→ **Aim of the task**
Two lines below mark the span: the one containing "(exists fl len, ok" and the one containing "unfold value_of, isBogus.". Set down both, plus every line between, exactly as they stand, and nothing else.

→ **Records provided**
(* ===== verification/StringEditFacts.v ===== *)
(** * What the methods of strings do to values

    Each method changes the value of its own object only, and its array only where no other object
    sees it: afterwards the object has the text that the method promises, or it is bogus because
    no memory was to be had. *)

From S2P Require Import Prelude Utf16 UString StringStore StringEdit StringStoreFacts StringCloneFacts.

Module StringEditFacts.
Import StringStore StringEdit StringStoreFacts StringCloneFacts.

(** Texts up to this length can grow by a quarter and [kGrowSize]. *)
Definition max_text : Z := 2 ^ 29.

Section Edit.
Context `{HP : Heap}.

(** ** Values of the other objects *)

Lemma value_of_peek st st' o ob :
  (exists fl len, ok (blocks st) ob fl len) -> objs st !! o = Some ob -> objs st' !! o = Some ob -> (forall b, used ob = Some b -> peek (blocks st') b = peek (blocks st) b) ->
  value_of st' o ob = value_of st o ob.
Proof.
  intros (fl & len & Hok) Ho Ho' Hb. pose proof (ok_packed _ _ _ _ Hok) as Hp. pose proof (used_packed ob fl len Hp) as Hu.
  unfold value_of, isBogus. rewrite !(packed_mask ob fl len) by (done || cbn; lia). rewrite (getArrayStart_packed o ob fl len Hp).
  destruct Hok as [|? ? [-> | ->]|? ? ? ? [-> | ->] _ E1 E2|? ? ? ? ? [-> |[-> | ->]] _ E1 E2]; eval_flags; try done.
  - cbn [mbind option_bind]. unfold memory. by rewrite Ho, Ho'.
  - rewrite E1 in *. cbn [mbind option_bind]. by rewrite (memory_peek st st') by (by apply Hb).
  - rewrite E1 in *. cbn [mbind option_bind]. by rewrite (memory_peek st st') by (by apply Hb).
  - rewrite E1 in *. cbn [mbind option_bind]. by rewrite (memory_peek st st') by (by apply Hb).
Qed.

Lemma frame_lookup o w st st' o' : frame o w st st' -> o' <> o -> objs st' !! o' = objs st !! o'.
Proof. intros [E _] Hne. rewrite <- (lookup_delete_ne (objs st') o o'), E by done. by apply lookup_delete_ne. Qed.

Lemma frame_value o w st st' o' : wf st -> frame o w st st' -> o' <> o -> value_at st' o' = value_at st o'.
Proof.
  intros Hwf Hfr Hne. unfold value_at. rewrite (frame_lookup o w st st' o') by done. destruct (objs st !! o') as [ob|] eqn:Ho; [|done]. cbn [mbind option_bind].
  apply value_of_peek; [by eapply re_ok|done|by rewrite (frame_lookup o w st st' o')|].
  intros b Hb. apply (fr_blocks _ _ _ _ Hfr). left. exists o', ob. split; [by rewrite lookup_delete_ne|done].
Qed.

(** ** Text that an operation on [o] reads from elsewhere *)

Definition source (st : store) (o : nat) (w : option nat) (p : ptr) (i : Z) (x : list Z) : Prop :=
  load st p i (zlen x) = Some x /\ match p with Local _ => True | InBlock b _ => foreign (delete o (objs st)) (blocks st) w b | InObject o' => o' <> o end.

→ **Response**
  (exists fl len, ok (blocks st) ob fl len) -> objs st !! o = Some ob -> objs st' !! o = Some ob -> (forall b, used ob = Some b -> peek (blocks st') b = peek (blocks st) b) ->
  value_of st' o ob = value_of st o ob.
Proof.
  intros (fl & len & Hok) Ho Ho' Hb. pose proof (ok_packed _ _ _ _ Hok) as Hp. pose proof (used_packed ob fl len Hp) as Hu.
  unfold value_of, isBogus. rewrite !(packed_mask ob fl len) by (done || cbn; lia). rewrite (getArrayStart_packed o ob fl len Hp).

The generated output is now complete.